- **PROBLEM DETAILS**
The full listing below should be returned without a single change.

- **INPUT DATA**
-.-.-
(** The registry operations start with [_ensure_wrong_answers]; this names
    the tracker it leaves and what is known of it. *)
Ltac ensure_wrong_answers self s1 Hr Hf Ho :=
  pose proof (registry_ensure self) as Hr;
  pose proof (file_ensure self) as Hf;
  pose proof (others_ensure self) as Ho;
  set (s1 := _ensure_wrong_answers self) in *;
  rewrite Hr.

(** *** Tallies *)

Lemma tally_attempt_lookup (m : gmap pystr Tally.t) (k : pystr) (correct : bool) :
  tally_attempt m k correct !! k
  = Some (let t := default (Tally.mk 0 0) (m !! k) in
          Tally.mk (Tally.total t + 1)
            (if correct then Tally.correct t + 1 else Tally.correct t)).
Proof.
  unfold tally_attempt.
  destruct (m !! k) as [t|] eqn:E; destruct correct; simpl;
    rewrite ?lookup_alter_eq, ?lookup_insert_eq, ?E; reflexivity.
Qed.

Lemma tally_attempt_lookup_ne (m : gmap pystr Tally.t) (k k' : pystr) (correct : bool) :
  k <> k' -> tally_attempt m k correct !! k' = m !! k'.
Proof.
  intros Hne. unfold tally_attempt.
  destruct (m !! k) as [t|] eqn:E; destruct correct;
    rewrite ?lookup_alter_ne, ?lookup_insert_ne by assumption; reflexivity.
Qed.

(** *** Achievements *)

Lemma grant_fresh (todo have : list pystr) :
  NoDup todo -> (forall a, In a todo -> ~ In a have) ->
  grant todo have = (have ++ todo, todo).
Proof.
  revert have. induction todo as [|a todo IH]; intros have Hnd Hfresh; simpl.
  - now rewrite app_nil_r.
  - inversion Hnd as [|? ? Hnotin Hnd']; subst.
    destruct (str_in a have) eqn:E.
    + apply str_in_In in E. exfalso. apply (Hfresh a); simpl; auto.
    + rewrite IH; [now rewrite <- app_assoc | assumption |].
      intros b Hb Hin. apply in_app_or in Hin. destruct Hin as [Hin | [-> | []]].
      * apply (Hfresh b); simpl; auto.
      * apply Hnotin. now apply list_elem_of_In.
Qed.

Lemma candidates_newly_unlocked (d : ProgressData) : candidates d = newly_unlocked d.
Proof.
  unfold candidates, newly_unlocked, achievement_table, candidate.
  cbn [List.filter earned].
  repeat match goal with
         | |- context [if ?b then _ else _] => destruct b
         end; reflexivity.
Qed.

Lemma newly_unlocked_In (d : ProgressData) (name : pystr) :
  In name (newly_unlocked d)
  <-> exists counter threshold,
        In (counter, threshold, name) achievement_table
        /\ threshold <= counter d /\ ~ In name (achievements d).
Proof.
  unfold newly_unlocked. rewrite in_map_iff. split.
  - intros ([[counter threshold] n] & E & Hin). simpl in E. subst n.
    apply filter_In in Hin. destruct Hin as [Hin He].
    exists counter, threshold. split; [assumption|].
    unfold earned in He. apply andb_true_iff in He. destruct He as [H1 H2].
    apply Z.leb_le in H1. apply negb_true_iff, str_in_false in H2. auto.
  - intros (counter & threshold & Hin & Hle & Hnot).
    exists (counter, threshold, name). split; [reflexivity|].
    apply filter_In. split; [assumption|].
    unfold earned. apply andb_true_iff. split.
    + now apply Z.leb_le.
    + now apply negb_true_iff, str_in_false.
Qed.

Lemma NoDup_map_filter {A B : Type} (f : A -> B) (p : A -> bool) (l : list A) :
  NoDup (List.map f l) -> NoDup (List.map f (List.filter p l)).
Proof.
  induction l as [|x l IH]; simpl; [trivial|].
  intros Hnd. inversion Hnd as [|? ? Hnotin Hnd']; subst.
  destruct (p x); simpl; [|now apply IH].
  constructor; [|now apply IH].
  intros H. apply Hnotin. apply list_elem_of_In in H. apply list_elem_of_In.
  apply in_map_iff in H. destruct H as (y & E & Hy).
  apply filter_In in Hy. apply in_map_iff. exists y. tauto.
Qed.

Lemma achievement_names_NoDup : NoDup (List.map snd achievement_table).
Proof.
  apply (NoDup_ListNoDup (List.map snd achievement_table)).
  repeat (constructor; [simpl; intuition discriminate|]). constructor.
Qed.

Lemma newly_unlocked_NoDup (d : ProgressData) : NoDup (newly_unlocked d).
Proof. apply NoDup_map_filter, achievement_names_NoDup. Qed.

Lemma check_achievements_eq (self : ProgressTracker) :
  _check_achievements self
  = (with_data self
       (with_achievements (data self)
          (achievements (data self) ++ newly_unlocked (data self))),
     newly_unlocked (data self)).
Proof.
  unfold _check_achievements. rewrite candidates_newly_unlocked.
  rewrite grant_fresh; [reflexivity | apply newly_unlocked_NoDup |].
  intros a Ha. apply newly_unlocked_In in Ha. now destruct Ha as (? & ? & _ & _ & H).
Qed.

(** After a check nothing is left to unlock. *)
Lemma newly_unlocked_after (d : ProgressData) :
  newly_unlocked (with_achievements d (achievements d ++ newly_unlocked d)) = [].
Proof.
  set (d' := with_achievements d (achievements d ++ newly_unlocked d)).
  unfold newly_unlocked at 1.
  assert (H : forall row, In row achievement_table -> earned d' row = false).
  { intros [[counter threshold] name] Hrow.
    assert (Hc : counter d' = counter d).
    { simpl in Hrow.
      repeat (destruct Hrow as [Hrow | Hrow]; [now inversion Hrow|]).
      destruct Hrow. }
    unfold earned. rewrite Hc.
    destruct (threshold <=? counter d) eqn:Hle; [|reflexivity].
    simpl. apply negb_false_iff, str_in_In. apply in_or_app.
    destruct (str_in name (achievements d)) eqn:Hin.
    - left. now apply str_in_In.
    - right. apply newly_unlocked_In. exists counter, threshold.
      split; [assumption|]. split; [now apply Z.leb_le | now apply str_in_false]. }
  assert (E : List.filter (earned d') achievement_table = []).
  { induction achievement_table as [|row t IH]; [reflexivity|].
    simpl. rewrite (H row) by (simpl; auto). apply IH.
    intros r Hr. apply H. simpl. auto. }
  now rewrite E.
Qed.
-.-.-
- **ANSWER FOR THE TASK**
(** The registry operations start with [_ensure_wrong_answers]; this names
    the tracker it leaves and what is known of it. *)
Ltac ensure_wrong_answers self s1 Hr Hf Ho :=
  pose proof (registry_ensure self) as Hr;
  pose proof (file_ensure self) as Hf;
  pose proof (others_ensure self) as Ho;
  set (s1 := _ensure_wrong_answers self) in *;
  rewrite Hr.

(** *** Tallies *)

Lemma tally_attempt_lookup (m : gmap pystr Tally.t) (k : pystr) (correct : bool) :
  tally_attempt m k correct !! k
  = Some (let t := default (Tally.mk 0 0) (m !! k) in
          Tally.mk (Tally.total t + 1)
            (if correct then Tally.correct t + 1 else Tally.correct t)).
Proof.
  unfold tally_attempt.
  destruct (m !! k) as [t|] eqn:E; destruct correct; simpl;
    rewrite ?lookup_alter_eq, ?lookup_insert_eq, ?E; reflexivity.
Qed.

Lemma tally_attempt_lookup_ne (m : gmap pystr Tally.t) (k k' : pystr) (correct : bool) :
  k <> k' -> tally_attempt m k correct !! k' = m !! k'.
Proof.
  intros Hne. unfold tally_attempt.
  destruct (m !! k) as [t|] eqn:E; destruct correct;
    rewrite ?lookup_alter_ne, ?lookup_insert_ne by assumption; reflexivity.
Qed.

(** *** Achievements *)

Lemma grant_fresh (todo have : list pystr) :
  NoDup todo -> (forall a, In a todo -> ~ In a have) ->
  grant todo have = (have ++ todo, todo).
Proof.
  revert have. induction todo as [|a todo IH]; intros have Hnd Hfresh; simpl.
  - now rewrite app_nil_r.
  - inversion Hnd as [|? ? Hnotin Hnd']; subst.
    destruct (str_in a have) eqn:E.
    + apply str_in_In in E. exfalso. apply (Hfresh a); simpl; auto.
    + rewrite IH; [now rewrite <- app_assoc | assumption |].
      intros b Hb Hin. apply in_app_or in Hin. destruct Hin as [Hin | [-> | []]].
      * apply (Hfresh b); simpl; auto.
      * apply Hnotin. now apply list_elem_of_In.
Qed.

Lemma candidates_newly_unlocked (d : ProgressData) : candidates d = newly_unlocked d.
Proof.
  unfold candidates, newly_unlocked, achievement_table, candidate.
  cbn [List.filter earned].
  repeat match goal with
         | |- context [if ?b then _ else _] => destruct b
         end; reflexivity.
Qed.

Lemma newly_unlocked_In (d : ProgressData) (name : pystr) :
  In name (newly_unlocked d)
  <-> exists counter threshold,
        In (counter, threshold, name) achievement_table
        /\ threshold <= counter d /\ ~ In name (achievements d).
Proof.
  unfold newly_unlocked. rewrite in_map_iff. split.
  - intros ([[counter threshold] n] & E & Hin). simpl in E. subst n.
    apply filter_In in Hin. destruct Hin as [Hin He].
    exists counter, threshold. split; [assumption|].
    unfold earned in He. apply andb_true_iff in He. destruct He as [H1 H2].
    apply Z.leb_le in H1. apply negb_true_iff, str_in_false in H2. auto.
  - intros (counter & threshold & Hin & Hle & Hnot).
    exists (counter, threshold, name). split; [reflexivity|].
    apply filter_In. split; [assumption|].
    unfold earned. apply andb_true_iff. split.
    + now apply Z.leb_le.
    + now apply negb_true_iff, str_in_false.
Qed.

Lemma NoDup_map_filter {A B : Type} (f : A -> B) (p : A -> bool) (l : list A) :
  NoDup (List.map f l) -> NoDup (List.map f (List.filter p l)).
Proof.
  induction l as [|x l IH]; simpl; [trivial|].
  intros Hnd. inversion Hnd as [|? ? Hnotin Hnd']; subst.
  destruct (p x); simpl; [|now apply IH].
  constructor; [|now apply IH].
  intros H. apply Hnotin. apply list_elem_of_In in H. apply list_elem_of_In.
  apply in_map_iff in H. destruct H as (y & E & Hy).
  apply filter_In in Hy. apply in_map_iff. exists y. tauto.
Qed.

Lemma achievement_names_NoDup : NoDup (List.map snd achievement_table).
Proof.
  apply (NoDup_ListNoDup (List.map snd achievement_table)).
  repeat (constructor; [simpl; intuition discriminate|]). constructor.
Qed.

Lemma newly_unlocked_NoDup (d : ProgressData) : NoDup (newly_unlocked d).
Proof. apply NoDup_map_filter, achievement_names_NoDup. Qed.

Lemma check_achievements_eq (self : ProgressTracker) :
  _check_achievements self
  = (with_data self
       (with_achievements (data self)
          (achievements (data self) ++ newly_unlocked (data self))),
     newly_unlocked (data self)).
Proof.
  unfold _check_achievements. rewrite candidates_newly_unlocked.
  rewrite grant_fresh; [reflexivity | apply newly_unlocked_NoDup |].
  intros a Ha. apply newly_unlocked_In in Ha. now destruct Ha as (? & ? & _ & _ & H).
Qed.

(** After a check nothing is left to unlock. *)
Lemma newly_unlocked_after (d : ProgressData) :
  newly_unlocked (with_achievements d (achievements d ++ newly_unlocked d)) = [].
Proof.
  set (d' := with_achievements d (achievements d ++ newly_unlocked d)).
  unfold newly_unlocked at 1.
  assert (H : forall row, In row achievement_table -> earned d' row = false).
  { intros [[counter threshold] name] Hrow.
    assert (Hc : counter d' = counter d).
    { simpl in Hrow.
      repeat (destruct Hrow as [Hrow | Hrow]; [now inversion Hrow|]).
      destruct Hrow. }
    unfold earned. rewrite Hc.
    destruct (threshold <=? counter d) eqn:Hle; [|reflexivity].
    simpl. apply negb_false_iff, str_in_In. apply in_or_app.
    destruct (str_in name (achievements d)) eqn:Hin.
    - left. now apply str_in_In.
    - right. apply newly_unlocked_In. exists counter, threshold.
      split; [assumption|]. split; [now apply Z.leb_le | now apply str_in_false]. }
  assert (E : List.filter (earned d') achievement_table = []).
  { induction achievement_table as [|row t IH]; [reflexivity|].
    simpl. rewrite (H row) by (simpl; auto). apply IH.
    intros r Hr. apply H. simpl. auto. }
  now rewrite E.
Qed.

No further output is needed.